How many of them do you suppose considered what was making the heat work? How many of them even thought about how heat gets into the spaces where they sit and learn? It’s just there. It’s supposed to be there. What’s the use in thinking about it?



“They have a lot of steam heat there, and there was a leaking three-inch condensate line in a building built in the 1800s,” he said. “I was in the basement, looking up at this pipe. It was pushed tight against the brick foundation, and from there, it ran horizontally up inside the floor joist bay. The problem was the pipe was touching that brick wall and there was a floor joist on the other side of the pipe. The joist space was only eight-inches wide and it was up against the subfloor.”

“So what did you do?” I asked.

“Well, I thought about using copper, but soldering was out. We were right against the wood in a building from the 1800s. I thought about ProPress or MegaPress, but the jaws wouldn't fit.”

“That’s tough.”

“You ain’t kidding. We had to have their carpenters pull up the floor and subfloor for access. Then we sawed the pipe in the middle and made a couple of cuts. One end backed out of a coupling but the other end wouldn't come out. I had to do some SAWZALL surgery and use a cold chisel on that one. We also had to bring the 3-inch threader with us.”

“Quite a job,” I said.

“It sure was, but we weren’t done yet. The next problem was the elbow we had to screw into.
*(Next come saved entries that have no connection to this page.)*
Lemma quad_num n : 0 <= n < 2^32 -> num_of_octets (quad n) = n.
Proof.
  intros Hn. unfold num_of_octets, quad. cbn [fold_left].
  assert (H4 : Z.shiftr n (8 * 4) = 0) by (rewrite Z.shiftr_div_pow2 by lia; apply Z.div_small; lia).
  pose proof (shift_octet n 3 ltac:(lia)) as E3. pose proof (shift_octet n 2 ltac:(lia)) as E2.
  pose proof (shift_octet n 1 ltac:(lia)) as E1. pose proof (shift_octet n 0 ltac:(lia)) as E0.
  change (3 + 1) with 4 in E3. change (2 + 1) with 3 in E2. change (1 + 1) with 2 in E1. change (0 + 1) with 1 in E0.
  rewrite Z.mul_0_r, Z.shiftr_0_r in E0. lia.
Qed.

Lemma first_sep_digits cs c rest : forallb is_hex cs = true -> first_sep (cs ++ c :: rest) =
  if Ascii.eqb c "." || Ascii.eqb c ":" || Ascii.eqb c "%" then Some c else first_sep rest.
Proof.
  induction cs as [|x cs IH]; [done|]. cbn [forallb app first_sep]. intros [Hx Hcs]%andb_prop.
  rewrite <-IH by done. clear -Hx.
  destruct (Ascii.eqb_spec x "."), (Ascii.eqb_spec x ":"), (Ascii.eqb_spec x "%"); subst; done.
Qed.

Lemma read_addr4 n : 0 <= n < 2^32 -> ParseAddr (AddrString4 n) = Some (Addr4 n).
Proof.
  intros Hn. unfold ParseAddr, parseIPv4. rewrite AddrString4_dotted. unfold dotted at 1.
  rewrite first_sep_digits by apply octet_digits, octet_range. cbn [Ascii.eqb]. change (Ascii.eqb "." ".") with true. cbn [orb].
  rewrite dotted_read by apply octet_range. cbn. f_equal. f_equal. by apply quad_num.
Qed.

(** * IPv6 *)

Lemma hex_val_char d : 0 <= d < 16 -> hex_val (hex_char d) = Some d.
Proof.
  intros Hd. pose proof (below_cases (fun d => match hex_val (hex_char d) with Some e => e =? d | None => false end) 16) as H.
  specialize (H eq_refl d Hd). cbn beta in H. destruct (hex_val (hex_char d)) as [e|]; [|done]. f_equal. lia.
Qed.

Definition hexes (g : Z) : list ascii := string_chars (hex_string g).

Lemma hex_step acc off d rest : 0 <= d < 16 -> (off <= 3)%nat ->
  hex_group acc off (hex_char d :: rest) = hex_group (acc * 16 + d) (S off) rest.
Proof. intros Hd Ho. cbn [hex_group]. by rewrite hex_val_char, (proj2 (Nat.ltb_ge 3 off)) by lia. Qed.

Definition no_hex (l : list ascii) : Prop := match l with c :: _ => hex_val c = None | [] => True end.

Lemma hex_stop acc off rest : no_hex rest -> hex_group acc off rest = Some (acc, off, rest).
Proof. destruct rest; [done|]. cbn. by intros ->. Qed.

Lemma hex_group_string g rest : 0 <= g < 65536 -> no_hex rest ->
  exists n, hex_group 0 0 (hexes g ++ rest) = Some (g, S n, rest).
Proof.
  intros Hg Hr. unfold hexes, hex_string. rewrite chars_of_chars. rewrite !Z.shiftr_div_pow2 by lia.
  change (2^12) with 4096. change (2^8) with 256. change (2^4) with 16.
  assert (Hm : forall x, 0 <= x mod 16 < 16) by (intros; apply Z.mod_pos_bound; lia).
  pose proof (Z.div_mod g 16 ltac:(lia)). pose proof (Z.div_mod (g / 16) 16 ltac:(lia)).
  pose proof (Z.div_mod (g / 256) 16 ltac:(lia)). pose proof (Z.div_div g 16 16 ltac:(lia) ltac:(lia)) as E1.
  pose proof (Z.div_div g 256 16 ltac:(lia) ltac:(lia)) as E2. change (16 * 16) with 256 in E1. change (256 * 16) with 4096 in E2.
  pose proof (Hm g). pose proof (Hm (g / 16)). pose proof (Hm (g / 256)).
  assert (0 <= g / 4096 < 16) by (split; [apply Z.div_pos; lia|apply Z.div_lt_upper_bound; lia]).
  assert (g / 4096 mod 16 = g / 4096) by (apply Z.mod_small; lia).
  destruct (Z.leb_spec 4096 g), (Z.leb_spec 256 g), (Z.leb_spec 16 g); try lia; cbn [map app];
    rewrite !hex_step by (apply Hm || lia); rewrite hex_stop by done; eexists; do 3 f_equal; lia.
Qed.

Lemma hexes_cons g : exists d ds, hexes g = hex_char d :: ds /\ 0 <= d < 16.
Proof.
  unfold hexes, hex_string. rewrite chars_of_chars. assert (Hm : forall x, 0 <= x mod 16 < 16) by (intros; apply Z.mod_pos_bound; lia).
  destruct (4096 <=? g), (256 <=? g), (16 <=? g); cbn [map app]; do 2 eexists; (split; [reflexivity|apply Hm]).
Qed.

Lemma hex_char_not c d : 0 <= d < 16 -> hex_val c = None -> Ascii.eqb (hex_char d) c = false.
Proof. intros Hd Hc. apply Ascii.eqb_neq. intros <-. by rewrite hex_val_char in Hc by done. Qed.

(** Groups with a colon before each, and joined by colons. *)
Definition colons (gs : list Z) : list ascii := flat_map (fun g => ":"%char :: hexes g) gs.
Definition joined (gs : list Z) : list ascii := match gs with [] => [] | g :: gs' => hexes g ++ colons gs' end.
Definition bytes_of (gs : list Z) : list Z := flat_map (fun g => [g / 256; g mod 256]) gs.

Lemma bytes_length gs : length (bytes_of gs) = (2 * length gs)%nat.
Proof. induction gs as [|g gs IH]; [done|]. unfold bytes_of in *. cbn [flat_map app length]. rewrite IH. lia. Qed.

Lemma colons_no_hex gs rest : no_hex rest -> no_hex (colons gs ++ rest).
Proof. by destruct gs. Qed.

Definition group_range (g : Z) : Prop := 0 <= g < 65536.

(** One more group, followed by the next. *)
Lemma v6_next fuel bytes ell g g' gs rest : group_range g -> (length bytes < 16)%nat ->
  v6_loop (S fuel) bytes ell (hexes g ++ colons (g' :: gs) ++ rest)
  = v6_loop fuel (bytes ++ [g / 256; g mod 256]) ell (joined (g' :: gs) ++ rest).
Proof.
  intros Hg Hb. destruct (hex_group_string g (colons (g' :: gs) ++ rest) Hg) as [n E]; [done|].
  change (hexes g ++ colons (g' :: gs) ++ rest) with (hexes g ++ (colons (g' :: gs) ++ rest)).
  cbn [v6_loop]. rewrite (proj2 (Nat.leb_gt 16 (length bytes))) by lia. rewrite E.
  cbn [colons flat_map joined]. fold (colons gs). rewrite <-!app_assoc. cbn [app].
  destruct (hexes_cons g') as (d & ds & -> & Hd). cbn [app].
  change (Ascii.eqb ":" ".") with false. change (Ascii.eqb ":" ":") with true. cbn [negb]. cbv iota.
  by rewrite (hex_char_not ":" d Hd eq_refl).
Qed.

Lemma v6_groups gs : forall fuel bytes ell, gs <> [] -> Forall group_range gs -> (length gs <= fuel)%nat ->
  (length bytes + 2 * length gs <= 16)%nat -> v6_loop fuel bytes ell (joined gs) = Some (bytes ++ bytes_of gs, ell, []).
Proof.
  induction gs as [|g gs IH]; intros fuel bytes ell Hne Hr Hf Hb; [done|]. inversion Hr as [|? ? Hg Hr']; subst.
  cbn [length] in *. destruct fuel as [|fuel]; [lia|]. destruct gs as [|g' gs].
  - cbn [joined colons flat_map]. destruct (hex_group_string g [] Hg) as [n E]; [done|]. cbn [v6_loop].
    rewrite (proj2 (Nat.leb_gt 16 (length bytes))) by lia. by rewrite E.
  - cbn [joined]. rewrite <-(app_nil_r (colons (g' :: gs))), v6_next by (done || lia). rewrite app_nil_r.
    rewrite IH; [|done|done|lia|rewrite length_app; cbn [length] in *; lia]. rewrite <-app_assoc. done.
Qed.

Lemma v6_ellipsis gs gs' : forall fuel bytes, gs <> [] -> Forall group_range gs -> Forall group_range gs' ->
  (length gs + length gs' <= fuel)%nat -> (length bytes + 2 * length gs + 2 * length gs' <= 16)%nat ->
  v6_loop fuel bytes None (joined gs ++ ":"%char :: ":"%char :: joined gs')
  = Some (bytes ++ bytes_of gs ++ bytes_of gs', Some (length bytes + 2 * length gs)%nat, []).
Proof.
  induction gs as [|g gs IH]; intros fuel bytes Hne Hr Hr' Hf Hb; [done|]. inversion Hr as [|? ? Hg Hrs]; subst.
  cbn [length] in *. destruct fuel as [|fuel]; [lia|]. destruct gs as [|g1 gs].
  - cbn [joined colons flat_map]. rewrite app_nil_r.
    destruct (hex_group_string g (":"%char :: ":"%char :: joined gs') Hg) as [n E]; [done|].
    cbn [v6_loop]. rewrite (proj2 (Nat.leb_gt 16 (length bytes))) by lia. rewrite E.
    change (Ascii.eqb ":" ".") with false. change (Ascii.eqb ":" ":") with true. cbn [negb]. cbv iota.
    rewrite length_app. cbn [length]. replace (length bytes + 2)%nat with (length bytes + 2 * 1)%nat by lia.
    destruct gs' as [|g' gs']; [cbn; by rewrite ?app_nil_r|].
    pose proof (v6_groups (g' :: gs') fuel (bytes ++ [g / 256; g mod 256]) (Some (length bytes + 2 * 1)%nat)) as H.
    rewrite <-app_assoc in H. destruct (hexes_cons g') as (d & ds & Eh & _).
    cbn [joined] in *. rewrite Eh in *. cbn [app] in *. apply H; [done|done|cbn [length] in *; lia|rewrite length_app; cbn [length] in *; lia].
  - cbn [joined]. rewrite <-app_assoc. rewrite v6_next by (done || lia).
    rewrite IH; [|done..|lia|rewrite length_app; cbn [length] in *; lia]. rewrite length_app. cbn [length].
    rewrite <-app_assoc. do 4 f_equal. cbn [length]. lia.
Qed.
That was also pushed up against the brick wall, and the other pipe wouldn't move. No wiggle at all. So we ended up using two unions inline to get this thing together, and it was quite a struggle. The pipe was so close to everything — we couldn't use a pipe wrench because the jaws couldn't get around the pipe.” 

“So what did you do?” 

“We used a chain wrench. That saved us. There was just enough room to get the chain around the pipe. We even had to chisel the brick wall to spin the union nuts.”

“I hope they appreciated all of this.”

“I hope so, too.”

Which makes me wonder. When my friend was down there in the basement doing all that he was able to do, students and faculty were all upstairs, going up and down Mount Saint James to sit in classes, dorm rooms or any of the other delightful nooks and crannies of this beautiful place. How many of them do you suppose considered what was making the heat work? How many of them even thought about how heat gets into the spaces where they sit and learn? It’s just there. It’s supposed to be there. What’s the use in thinking about it?

I recall the time Meg called me from her steam-heated Manhattan apartment to tell me there was a noise coming out of the “little silver thingy that’s on the hot pole.”

“That’s a Hoffman #40 air vent,” I said.

“Huh?” she said.

I love her so I didn’t let that get in the way.

Some things, they just don’t teach in college, no matter how good the college. You have learn those things at the School of Hard Knocks.